▶ What is expected
Starting with the line that contains "Inductive Level := Debug", copy every remaining line of the data below exactly, the last one included.

[Stored data]
(** * Conference-room booking backend: model and verified properties

    A shallow embedding of [src/app.py] and [src/service/*.py].

    - The module-level dictionaries of [app.py] ([all_floors], [all_orgs],
      [all_bookings], [organization_booking_hours]) form the [store];
      every route handler is a function from a store to a store and a
      [reply].
    - Python dictionaries whose iteration order is observable are
      insertion-ordered association lists ([odict]); the two whose order is
      never observed (an organization's own fields, the quota tracker) are
      [gmap]s.
    - [datetime.now()] and [uuid4()] are inputs of the handlers that call
      them.
    - [datetime.strptime] is a library function: a request carries its
      outcome, a [datetime] or the exception raised.
    - Request bodies carry exactly the fields the handler reads, with the
      JSON types the handler expects.
    - [str.lower] is modelled on ASCII strings ([lower], [is_ascii]); the
      properties whose point is the letter case of a name or an email are
      stated for ASCII strings.
    - Handlers are modelled one call at a time (the sequential behaviour). *)

From stdpp Require Import gmap strings list fin_maps.
From Stdlib Require Import ZArith Lia Ascii String.

Open Scope Z_scope.

(** ** Exceptions *)

Inductive exn :=
| KeyError (key : string)
| KeyErrorInt (key : Z)
| NameError (name : string)
| TypeError
| AttributeError
| ValueError
| OverflowError.

Inductive res (A : Type) :=
| Ret (a : A)
| Raise (e : exn).
Arguments Ret {A} a.
Arguments Raise {A} e.

(** ** Python [str.lower], on ASCII letters *)

Definition lower_ascii (c : ascii) : ascii :=
  let n := nat_of_ascii c in
  if (65 <=? n)%nat && (n <=? 90)%nat then ascii_of_nat (n + 32) else c.

Fixpoint lower (s : string) : string :=
  match s with
  | EmptyString => EmptyString
  | String c s' => String (lower_ascii c) (lower s')
  end.

(** The strings on which [lower] is [str.lower]: those made of ASCII
    characters only.  On a string with other cased letters [str.lower]
    lowers those too, and [lower] does not. *)
Fixpoint is_ascii (s : string) : bool :=
  match s with
  | EmptyString => true
  | String c s' => (nat_of_ascii c <? 128)%nat && is_ascii s'
  end.

(** ** [datetime] and [timedelta]

    A [datetime] is its seven fields.  Comparison and subtraction go
    through the position on the proleptic Gregorian time line, in
    microseconds, as in CPython's [datetime] module ([toordinal] is
    [_ymd2ord]).  A [timedelta] is a number of microseconds. *)

Record datetime := mkdt {
  year : Z; month : Z; day : Z;
  hour : Z; minute : Z; second : Z; microsecond : Z
}.

Definition is_leap (y : Z) : bool :=
  (y mod 4 =? 0) && (negb (y mod 100 =? 0) || (y mod 400 =? 0)).

Definition days_before_year (y : Z) : Z :=
  let p := y - 1 in p * 365 + p / 4 - p / 100 + p / 400.

Definition days_before_month_table : list Z :=
  [0; 0; 31; 59; 90; 120; 151; 181; 212; 243; 273; 304; 334].

Definition days_in_month_table : list Z :=
  [0; 31; 28; 31; 30; 31; 30; 31; 31; 30; 31; 30; 31].

Definition days_before_month (y m : Z) : Z :=
  nth (Z.to_nat m) days_before_month_table 0
  + (if (2 <? m) && is_leap y then 1 else 0).

Definition days_in_month (y m : Z) : Z :=
  if (m =? 2) && is_leap y then 29 else nth (Z.to_nat m) days_in_month_table 0.

Definition toordinal (d : datetime) : Z :=
  days_before_year (year d) + days_before_month (year d) (month d) + day d.

Definition us_per_second : Z := 1000000.
Definition us_per_day : Z := 86400 * us_per_second.

Definition to_micro (d : datetime) : Z :=
  (toordinal d * 86400 + hour d * 3600 + minute d * 60 + second d)
  * us_per_second + microsecond d.
(** * Tiled fixed-point CNN accelerator: shallow embedding and verification

    The development embeds the HLS sources of the accelerator
    ([hw/hls/src/cnn_accel.h], [cnn_accel.cpp], [conv_layer.cpp],
    [activation.cpp], [pooling.cpp]) as Rocq functions and proves the
    properties of the design specification about them.

    Conventions of the embedding.
    - A fixed-point number is its raw two's-complement integer, a [Z]:
      a [data_t]/[weight_t] value [v] (ap_fixed<16,8,AP_RND,AP_SAT>) is the
      raw integer [v * 2^8], an [acc_t] value (ap_fixed<32,16,AP_RND,AP_SAT>)
      is [v * 2^16].  Conversions round with AP_RND (add the most significant
      dropped bit) and saturate with AP_SAT.
    - A C [int] is a [Z]; [/] on [int] is [Z.quot] (truncation).  Signed
      overflow is undefined in C and is not modelled: the platform bounds
      (MAX_INPUT_SIZE = 224, MAX_CHANNELS = 512) keep every index far below
      [2^31].  Division by zero is undefined in C and is not modelled
      either: [out_dim] is the source's quotient for a stride other than 0,
      which [valid_layer] ensures.
    - A pointer into bulk memory and an on-chip buffer are total maps
      [Z -> Z] from element index to raw value, updated functionally.  The
      static buffers have a fixed size in the source; [resource_compatible]
      states the bound under which they are never indexed beyond it, and
      the engine model stands for the C program on such runs only.  The
      input and output feature maps are distinct regions (the driver
      alternates two buffers).
    - A [for (int i = lo; i < hi; i++)] loop is [for_loop lo hi body]. *)

From Stdlib Require Import ZArith List Bool Lia Sorted.
Import ListNotations.
Local Open Scope Z_scope.

(* ================================================================== *)
(** ** Loops and memories *)

Fixpoint zseq (lo : Z) (n : nat) : list Z :=
  match n with
  | O => []
  | S n' => lo :: zseq (lo + 1) n'
  end.

(** The values taken by [i] in [for (i = lo; i < hi; i++)]. *)
Definition zrange (lo hi : Z) : list Z := zseq lo (Z.to_nat (hi - lo)).

Definition for_loop {S : Type} (lo hi : Z) (body : Z -> S -> S) (s : S) : S :=
  fold_left (fun s i => body i s) (zrange lo hi) s.

(** [for (i = lo; i < hi; i += step)] with [0 < step]. *)
Definition for_step {S : Type} (lo hi step : Z) (body : Z -> S -> S) (s : S) : S :=
  fold_left (fun s i => body i s)
            (map (fun j => lo + j * step) (zrange 0 ((hi - lo + step - 1) / step))) s.
(** * The fuel cell engineering DCL parser (mi/dataset/parser/fuelcell_eng_dcl.py)

    A shallow embedding of [FuelCellEngDclParser] and the properties its
    line-by-line scan has.  Python [str] values (byte strings) are [string];
    Python integers are [Z] (line numbers, which only count up from zero, are
    [nat]); Python floats are IEEE binary64 values of [spec_float]; the
    parser object is a record of the record buffer and of what the exception
    callback has received; an uncaught Python exception is the left summand
    of a result that still carries the parser object as it was left. *)

From Stdlib Require Import ZArith List String Ascii Bool Arith Lia.
From Stdlib Require Import Sorting.Sorted Sorting.Permutation.
From Stdlib Require Import Floats.SpecFloat.
Import ListNotations.

Local Open Scope string_scope.

(** ** Python string primitives *)

Module PyStr.

Definition ord (c : ascii) : Z := Z.of_nat (nat_of_ascii c).

Definition char_between (lo hi c : ascii) : bool :=
  (nat_of_ascii lo <=? nat_of_ascii c)%nat && (nat_of_ascii c <=? nat_of_ascii hi)%nat.

Definition is_digit (c : ascii) : bool := char_between "0" "9" c.

Definition is_hexdigit (c : ascii) : bool :=
  char_between "0" "9" c || char_between "A" "F" c || char_between "a" "f" c.

Definition newline : ascii := "010"%char.

(** The characters [str.strip()] and [int()] treat as white space. *)
Definition is_space (c : ascii) : bool :=
  let n := nat_of_ascii c in
  (n =? 32)%nat || ((9 <=? n)%nat && (n <=? 13)%nat).

Fixpoint all_chars (p : ascii -> bool) (s : string) : bool :=
  match s with
  | EmptyString => true
  | String c s' => p c && all_chars p s'
  end.

(** [str.isdigit(s)]: at least one character and all of them digits. *)
Definition isdigit (s : string) : bool :=
  match s with
  | EmptyString => false
  | String _ _ => all_chars is_digit s
  end.

(** [s.startswith(p)]. *)
Fixpoint startswith (p s : string) : bool :=
  match p, s with
  | EmptyString, _ => true
  | String a p', String b s' => Ascii.eqb a b && startswith p' s'
  | String _ _, EmptyString => false
  end.

(** [s[n:]]. *)
Fixpoint slice_from (n : nat) (s : string) : string :=
  match n, s with
  | O, _ => s
  | S n', String _ s' => slice_from n' s'
  | S _, EmptyString => EmptyString
  end.

(** [s[:n]]. *)
Fixpoint slice_to (n : nat) (s : string) : string :=
  match n, s with
  | O, _ => EmptyString
  | S n', String c s' => String c (slice_to n' s')
  | S _, EmptyString => EmptyString
  end.

(** [s[i:j]]. *)
Definition slice (i j : nat) (s : string) : string :=
  slice_to (j - i) (slice_from i s).

(** [s.split(sep)] for a one-character separator: every occurrence of
    the separator cuts, so adjacent separators give empty pieces and the
    result is never the empty list. *)
Fixpoint split (sep : ascii) (s : string) : list string :=
  match s with
  | EmptyString => [EmptyString]
  | String c s' =>
      if Ascii.eqb c sep then EmptyString :: split sep s'
      else match split sep s' with
           | piece :: pieces => String c piece :: pieces
           | [] => [String c EmptyString]
           end
  end.

Fixpoint lstrip (s : string) : string :=
  match s with
  | String c s' => if is_space c then lstrip s' else s
  | EmptyString => EmptyString
  end.

(** Drops trailing white space: a character is kept when something that
    is not white space follows it or it is not white space itself. *)
Fixpoint rstrip (s : string) : string :=
  match s with
  | EmptyString => EmptyString
  | String c s' =>
      match rstrip s' with
      | EmptyString => if is_space c then EmptyString else String c EmptyString
      | r => String c r
      end
  end.

Definition strip (s : string) : string := rstrip (lstrip s).

Definition digit_value (c : ascii) : Z := ord c - 48.

Fixpoint digits_value (acc : Z) (s : string) : Z :=
  match s with
  | EmptyString => acc
  | String c s' => digits_value (10 * acc + digit_value c) s'
  end.

(** [int(s)] of Python 2 on a [str]: surrounding white space is dropped,
    one sign is allowed, at least one decimal digit must follow and
    nothing else; [None] is the [ValueError] it raises otherwise. *)
Definition int (s : string) : option Z :=
  match strip s with
  | String "-" d => if isdigit d then Some (- digits_value 0 d)%Z else None
  | String "+" d => if isdigit d then Some (digits_value 0 d) else None
  | d => if isdigit d then Some (digits_value 0 d) else None
  end.

(** [''.join(pieces)]. *)
Definition join (pieces : list string) : string :=
  fold_right String.append EmptyString pieces.

End PyStr.

(** ** Regular expressions, as much of Python's [re] as the parser uses *)

Module Regex.

Inductive regex : Type :=
| Void : regex                          (* matches nothing *)
| Eps : regex                           (* the empty string *)
| Class : (ascii -> bool) -> regex      (* one character of a class *)
| Cat : regex -> regex -> regex
| Alt : regex -> regex -> regex
| Star : regex -> regex.

(** [r+], [r?], a literal character, a literal string. *)
Definition Plus (r : regex) : regex := Cat r (Star r).
Definition Opt (r : regex) : regex := Alt Eps r.
Definition Chr (c : ascii) : regex := Class (Ascii.eqb c).

Fixpoint Lit (s : string) : regex :=
  match s with
  | EmptyString => Eps
  | String c s' => Cat (Chr c) (Lit s')
  end.

(** [r{n}]. *)
Fixpoint Rep (n : nat) (r : regex) : regex :=
  match n with
  | O => Eps
  | S n' => Cat r (Rep n' r)
  end.

(** [.] (no DOTALL flag): anything but a newline. *)
Definition Dot : regex := Class (fun c => negb (Ascii.eqb c PyStr.newline)).

(** [[0-9]], which is also [\d] on a byte string. *)
Definition Digit : regex := Class PyStr.is_digit.

Fixpoint nullable (r : regex) : bool :=
  match r with
  | Void => false
  | Eps => true
  | Class _ => false
  | Cat r1 r2 => nullable r1 && nullable r2
  | Alt r1 r2 => nullable r1 || nullable r2
  | Star _ => true
  end.

(** Constructors that drop what can no longer match. *)
Definition cat (r1 r2 : regex) : regex :=
  match r1, r2 with
  | Void, _ => Void
  | _, Void => Void
  | Eps, _ => r2
  | _, _ => Cat r1 r2
  end.

Definition alt (r1 r2 : regex) : regex :=
  match r1, r2 with
  | Void, _ => r2
  | _, Void => r1
  | _, _ => Alt r1 r2
  end.

(** Brzozowski derivative: what remains to be matched after [c]. *)
Fixpoint deriv (c : ascii) (r : regex) : regex :=
  match r with
  | Void => Void
  | Eps => Void
  | Class p => if p c then Eps else Void
  | Cat r1 r2 =>
      if nullable r1 then alt (cat (deriv c r1) r2) (deriv c r2)
      else cat (deriv c r1) r2
  | Alt r1 r2 => alt (deriv c r1) (deriv c r2)
  | Star r1 => cat (deriv c r1) (Star r1)
  end.

(** Does the pattern match at the very start of [s] (some prefix of it)?
    This is [pattern.match(s) is not None]. *)
Fixpoint match_here (r : regex) (s : string) : bool :=
  nullable r ||
  match s with
  | EmptyString => false
  | String c s' => match_here (deriv c r) s'
  end.

(** [pattern.search(s)]: the start of the leftmost match, every position
    from 0 to [len(s)] being tried in turn; [None] when there is none. *)
Fixpoint search (r : regex) (s : string) : option nat :=
  if match_here r s then Some O
  else match s with
       | EmptyString => None
       | String _ s' => option_map S (search r s')
       end.

(** The language of a pattern: the strings it matches as a whole. *)
Inductive matches : regex -> string -> Prop :=
| MEps : matches Eps EmptyString
| MClass : forall (p : ascii -> bool) (c : ascii),
    p c = true -> matches (Class p) (String c EmptyString)
| MCat : forall r1 r2 s1 s2,
    matches r1 s1 -> matches r2 s2 -> matches (Cat r1 r2) (s1 ++ s2)
| MAltL : forall r1 r2 s, matches r1 s -> matches (Alt r1 r2) s
| MAltR : forall r1 r2 s, matches r2 s -> matches (Alt r1 r2) s
| MStarNil : forall r, matches (Star r) EmptyString
| MStarApp : forall r s1 s2,
    matches r s1 -> matches (Star r) s2 -> matches (Star r) (s1 ++ s2).

End Regex.

(** ** Exceptions and results *)

(** The Python exceptions that can leave the code modelled here. *)
Inductive py_exception : Type :=
| ValueError : py_exception
| IndexError : py_exception
| OverflowError : py_exception.

(** A value, or the exception raised instead of it. *)
Definition result (A : Type) : Type := (py_exception + A)%type.

Definition bind_result {A B : Type} (c : result A) (k : A -> result B) : result B :=
  match c with
  | inl e => inl e
  | inr a => k a
  end.
Lemma approved_not_pending (e : env) (id : jsval) (body : row) (rows : list row) :
  let sets := [ ("status", JStr "approved"); ("approved_by", prop (req_user e) "id");
                ("observations", prop body "comments"); ("updated_at", JStr (now e)) ] in
  Forall (fun g => col_eq "responsive_forms" "id" id g
                   && col_is "status" (JStr "pending") g = false)
    (List.map (fun g => if col_eq "responsive_forms" "id" id g
                           && col_is "status" (JStr "pending") g
                        then assign "responsive_forms" sets g else g) rows).
Proof.
  intros sets. apply Forall_forall. intros g' Hin.
  apply list_elem_of_In, in_map_iff in Hin as (g & <- & _).
  destruct (col_eq _ _ _ g && _) eqn:Hg; [|done].
  apply andb_false_iff. right. apply not_true_iff_false. intros Hp%col_is_text.
  rewrite (prop_assign_set _ _ _ "status" (JStr "approved")) in Hp; [done| |by left].
  apply (bool_decide_unpack (NoDup _)); vm_compute; constructor.
Qed.

(** X8. An approval is not atomic. When the form has been approved and the
    statement on the asset then fails, the response is the 500 of that
    statement, the form stays approved and no asset has changed: the
    transfer is recorded as approved without having taken place. Approving
    the form again does not repair it: the form is no longer pending, so the
    second request is not answered with 200 and changes no asset either. *)
Theorem failed_handover_leaves_the_form_approved {V : Validators} (e : env) (id : jsval)
    (body : row) (s : db) (f : row) :
  isBoolean (prop body "approved") = true ->
  truthy (prop body "approved") = true ->
  answers_for 2 s -> ~ answers (next (next s)) ->
  first_named "responsive_forms" id s = Some f ->
  prop f "status" = JStr "pending" ->
  let out := ResponsiveForms.approve e id body s in
  out.1 = message 500 "Error al actualizar responsable del activo"
  /\ table "assets" out.2 = table "assets" s
  /\ Forall2 (fun g g' => (pending id g -> prop g' "status" = JStr "approved")
                          /\ (~ pending id g -> g' = g))
       (table "responsive_forms" s) (table "responsive_forms" out.2)
  /\ (exists r, (ResponsiveForms.approve e id body out.2).1 = Sent r /\ status r <> 200)
  /\ table "assets" (ResponsiveForms.approve e id body out.2).2 = table "assets" s.
Proof.
  intros Hvalid Htruthy (Hs1 & Hs2 & _) Hs3 Hfind Hpending out.
  assert (Hout : out
                 = (message 500 "Error al actualizar responsable del activo",
                    next (next (with_table "responsive_forms"
                      (List.map (fun g => if col_eq "responsive_forms" "id" id g
                                             && col_is "status" (JStr "pending") g
                                          then assign "responsive_forms"
                                                 [ ("status", JStr "approved");
                                                   ("approved_by", prop (req_user e) "id");
                                                   ("observations", prop body "comments");
                                                   ("updated_at", JStr (now e)) ] g
                                          else g)
                         (table "responsive_forms" s))
                      (next s))))).
  { subst out. rewrite (approval_reaches_the_asset e id body s f) by done. cbv zeta.
    by rewrite sql_update_fault by exact Hs3. }
  rewrite Hout. cbn [fst snd]. split; [done|]. read_tables.
  split; [done|]. split; [by apply approved_forms|].
  match goal with
  | |- context [ResponsiveForms.approve e id body ?s'] =>
      destruct (approve_nothing_pending e id body s') as [Hrefused Hassets]
  end.
  { read_tables. apply approved_not_pending. }
  split; [done|]. rewrite Hassets. by read_tables.
Qed.
(** Approving the pending form of the example store. *)
Lemma approval_hands_the_asset_over_witness :
  let e := test_env "2024-02-02 12:00:00" in
  let body : row := {[ "approved" := JBool true ]} in
  let out := ResponsiveForms.approve (V:=test_validators) e (JNum (Int 1)) body test_store in
  out.1 = ok [ ("message", JV (JStr "Formato responsivo aprobado exitosamente")) ]
  /\ Forall2 (fun a a' =>
                (named "assets" (prop test_form "asset_id") a ->
                 prop a' "responsible_user_id"
                 = coerce Numeric (prop test_form "new_responsible_id"))
                /\ (~ named "assets" (prop test_form "asset_id") a -> a' = a))
       (table "assets" test_store) (table "assets" out.2)
  /\ Forall2 (fun g g' => (pending (JNum (Int 1)) g -> prop g' "status" = JStr "approved")
                          /\ (~ pending (JNum (Int 1)) g -> g' = g))
       (table "responsive_forms" test_store) (table "responsive_forms" out.2).
Proof.
  intros e body.
  apply (approval_hands_the_asset_over (V:=test_validators) e (JNum (Int 1)) body
           test_store test_form).
  - reflexivity.
  - reflexivity.
  - repeat split; vm_compute; discriminate.
  - vm_cast_no_check (eq_refl (Some test_form)).
  - vm_cast_no_check (eq_refl (JStr "pending")).
Defined.
(** C8: on RGB triples the predicate is symmetric, reflexive for a
    non-negative tolerance, and true exactly when every channel differs by
    at most the tolerance. *)
Theorem color_match_rgb (r1 g1 b1 r2 g2 b2 t : Z) :
  let a := rgb r1 g1 b1 in
  let b := rgb r2 g2 b2 in
  _color_match a b t = _color_match b a t
  /\ (0 <= t -> _color_match a a t = true)
  /\ (_color_match a b t = true <->
      forall c x y, channel a c = Some x -> channel b c = Some y ->
                    Z.abs (x - y) <= t).
Proof.
  intros a b; split; [apply color_match_sym|].
  split; [apply color_match_refl|].
  unfold a, b, rgb. rewrite !color_match_cons.
  unfold _color_match; simpl. rewrite andb_true_r.
  rewrite !andb_true_iff, !Z.leb_le.
  split.
  - intros (Hr & Hg & Hb) c x y Hx Hy.
    destruct c as [|[|[|c]]]; simpl in Hx, Hy;
      try (injection Hx as <-; injection Hy as <-; assumption).
    destruct c; discriminate Hx.
  - intros H. repeat split.
    + apply (H 0%nat); reflexivity.
    + apply (H 1%nat); reflexivity.
    + apply (H 2%nat); reflexivity.
Qed.

Lemma color_match_rgb_witness :
  _color_match (rgb 250 128 0) (rgb 255 120 9) 10
  = _color_match (rgb 255 120 9) (rgb 250 128 0) 10
  /\ _color_match (rgb 250 128 0) (rgb 250 128 0) 0 = true
  /\ _color_match (rgb 250 128 0) (rgb 255 120 9) 10 = true.
Proof.
  split; [exact (proj1 (color_match_rgb 250 128 0 255 120 9 10))|].
  split; [apply (proj1 (proj2 (color_match_rgb 250 128 0 250 128 0 0))); lia|].
  reflexivity.
Defined.

(** C10: colours of unequal length are compared on their common channels
    only: longer inputs are cut to the shorter one, the alpha channel of an
    RGBA pixel is ignored against a three-channel expected colour, and
    every colour matches the empty colour.  The predicate is a total
    function: no input makes it fail. *)
Theorem color_match_zip_truncates (c1 c2 : Color) (t : Z) :
  _color_match c1 c2 t
  = _color_match (firstn (length c2) c1) (firstn (length c1) c2) t
  /\ (forall r g b alpha e1 e2 e3,
        _color_match [r; g; b; alpha] [e1; e2; e3] t
        = _color_match [r; g; b] [e1; e2; e3] t)
  /\ _color_match c1 [] t = true
  /\ _color_match [] c2 t = true.
Proof.
  split; [apply color_match_firstn|].
  split; [reflexivity|].
  split; [apply color_match_nil_r|reflexivity].
Qed.

End ColorFacts.

(** ** [ConfigLoader.get] *)

Module ConfigFacts.
Import Config.

Lemma get_from_resolve d keys default :
  get_from d keys default
  = Ok (match resolve d keys with Some v => v | None => default end).
Proof.
  revert d; induction keys as [|key rest IH]; intros d; simpl; [reflexivity|].
  destruct d; simpl; try reflexivity.
  destruct (entries !! key) as [v|] eqn:Hk.
  - rewrite bool_decide_eq_true_2 by eauto. apply IH.
  - rewrite bool_decide_eq_false_2; [reflexivity|].
    intros [v Hv]; discriminate Hv.
Qed.
(** [consensusStates] is a slice consisting of all consensus states. *)
Definition consensusStates : list State :=
  [sEpochStart; sDKGGeneration; sRoundStart; sInitPropose; sAcceptPropose;
   sAcceptProposalEndorse; sAcceptCommitEndorse].

Record consensusEvt := {
  evt_t : EventType;
  evt_ts : Time
}.

(** The implementations of the interface [iConsensusEvt]: the constructor is
    the dynamic type a Go type assertion on the event tests, the embedded
    [consensusEvt] carries the event type and the timestamp.  The block of
    a [proposeBlkEvt] is a pointer: [None] is the [nil] that
    [newProposeBlkEvtFromProposePb] leaves when the proposal carries no
    block. *)
Inductive iConsensusEvt :=
| CEvt (c : consensusEvt)
| ProposeBlkEvt (c : consensusEvt) (block : option Block)
| EndorseEvt (c : consensusEvt) (en : endorse)
| TimeoutEvt (c : consensusEvt)
| BackdoorEvt (c : consensusEvt) (dst : State).

Definition embedded (evt : iConsensusEvt) : consensusEvt :=
  match evt with
  | CEvt c | ProposeBlkEvt c _ | EndorseEvt c _ | TimeoutEvt c | BackdoorEvt c _ => c
  end.

Definition evtType (evt : iConsensusEvt) : EventType := evt_t (embedded evt).
Definition timestamp (evt : iConsensusEvt) : Time := evt_ts (embedded evt).

(** ** Round and epoch contexts *)

Record roundCtx := {
  rc_height : Z;
  rc_timestamp : Time;
  rc_block : option Block;
  rc_proposalEndorses : gmap Hash32B (gmap string bool);
  rc_commitEndorses : gmap Hash32B (gmap string bool);
  rc_proposer : string
}.

Record epochCtx := {
  ep_num : Z;
  ep_height : Z;
  ep_delegates : list string;
  ep_numSubEpochs : Z;
  ep_dkg : list byte;
  ep_seed : list byte
}.

Definition roundCtx_zero : roundCtx := {|
  rc_height := 0; rc_timestamp := 0; rc_block := None;
  rc_proposalEndorses := ∅; rc_commitEndorses := ∅; rc_proposer := ""
|}.

Definition epochCtx_zero : epochCtx := {|
  ep_num := 0; ep_height := 0; ep_delegates := []; ep_numSubEpochs := 0;
  ep_dkg := []; ep_seed := []
|}.

Inductive Level := Debug | Info | Warn | Error.

(** [endorses[endorser] = decision] on the inner map of [blkHash], created
    when absent.  The inner map is shared with the outer one, so the write
    is seen through the round context.  The outer map is taken as made, as
    [handleStartRoundEvt] makes it with every round: the write to a [nil]
    outer map, on which Go panics, is outside the model. *)
Definition tally (blkHash : Hash32B) (endorser : string) (decision : bool)
    (endorses : gmap Hash32B (gmap string bool)) : gmap Hash32B (gmap string bool) :=
  <[blkHash := <[endorser := decision]> (default ∅ (endorses !! blkHash))]> endorses.

(** ** The consensus context and the state machine *)

Section FSM.

(** The state of the chain collaborator and the wire form of a block are
    the collaborator's own. *)
Context {Chain BlockPb : Type}.

(** Messages handed to the P2P collaborator for broadcast. *)
Inductive pbMsg :=
| ProposePbMsg (Proposer : string) (Block_ : option BlockPb)
| EndorsePbMsg (e : EndorsePb)
| BlockPbMsg (b : BlockPb).

(** [rollDPoSCtx]: configuration, identity, collaborators and the epoch and
    round contexts.  [clock] is the reading of the clock handle. *)
Record rollDPoSCtx := {
  cfg : RollDPoS;
  addr : Address;
  chain : Chain;
  epoch : epochCtx;
  round : roundCtx;
  clock : Time
}.

(** [cFSM]: the current state of the wrapped FSM, the event queue, the
    delayed producers waiting on the clock, and the context; with what the
    machine has done so far to the logger, the P2P collaborator, the action
    pool and (the blocks handed to [CommitBlock]) the chain. *)
Record cFSM := {
  fsm_cur : State;
  evtq : list iConsensusEvt;
  delayed : list (Duration * iConsensusEvt);
  ctx : rollDPoSCtx;
  logs : list (Level * string);
  sent : list pbMsg;
  actPoolResets : nat;
  commits : list Block
}.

▶ Expected answer
Inductive Level := Debug | Info | Warn | Error.

(** [endorses[endorser] = decision] on the inner map of [blkHash], created
    when absent.  The inner map is shared with the outer one, so the write
    is seen through the round context.  The outer map is taken as made, as
    [handleStartRoundEvt] makes it with every round: the write to a [nil]
    outer map, on which Go panics, is outside the model. *)
Definition tally (blkHash : Hash32B) (endorser : string) (decision : bool)
    (endorses : gmap Hash32B (gmap string bool)) : gmap Hash32B (gmap string bool) :=
  <[blkHash := <[endorser := decision]> (default ∅ (endorses !! blkHash))]> endorses.

(** ** The consensus context and the state machine *)

Section FSM.

(** The state of the chain collaborator and the wire form of a block are
    the collaborator's own. *)
Context {Chain BlockPb : Type}.

(** Messages handed to the P2P collaborator for broadcast. *)
Inductive pbMsg :=
| ProposePbMsg (Proposer : string) (Block_ : option BlockPb)
| EndorsePbMsg (e : EndorsePb)
| BlockPbMsg (b : BlockPb).

(** [rollDPoSCtx]: configuration, identity, collaborators and the epoch and
    round contexts.  [clock] is the reading of the clock handle. *)
Record rollDPoSCtx := {
  cfg : RollDPoS;
  addr : Address;
  chain : Chain;
  epoch : epochCtx;
  round : roundCtx;
  clock : Time
}.

(** [cFSM]: the current state of the wrapped FSM, the event queue, the
    delayed producers waiting on the clock, and the context; with what the
    machine has done so far to the logger, the P2P collaborator, the action
    pool and (the blocks handed to [CommitBlock]) the chain. *)
Record cFSM := {
  fsm_cur : State;
  evtq : list iConsensusEvt;
  delayed : list (Duration * iConsensusEvt);
  ctx : rollDPoSCtx;
  logs : list (Level * string);
  sent : list pbMsg;
  actPoolResets : nat;
  commits : list Block
}.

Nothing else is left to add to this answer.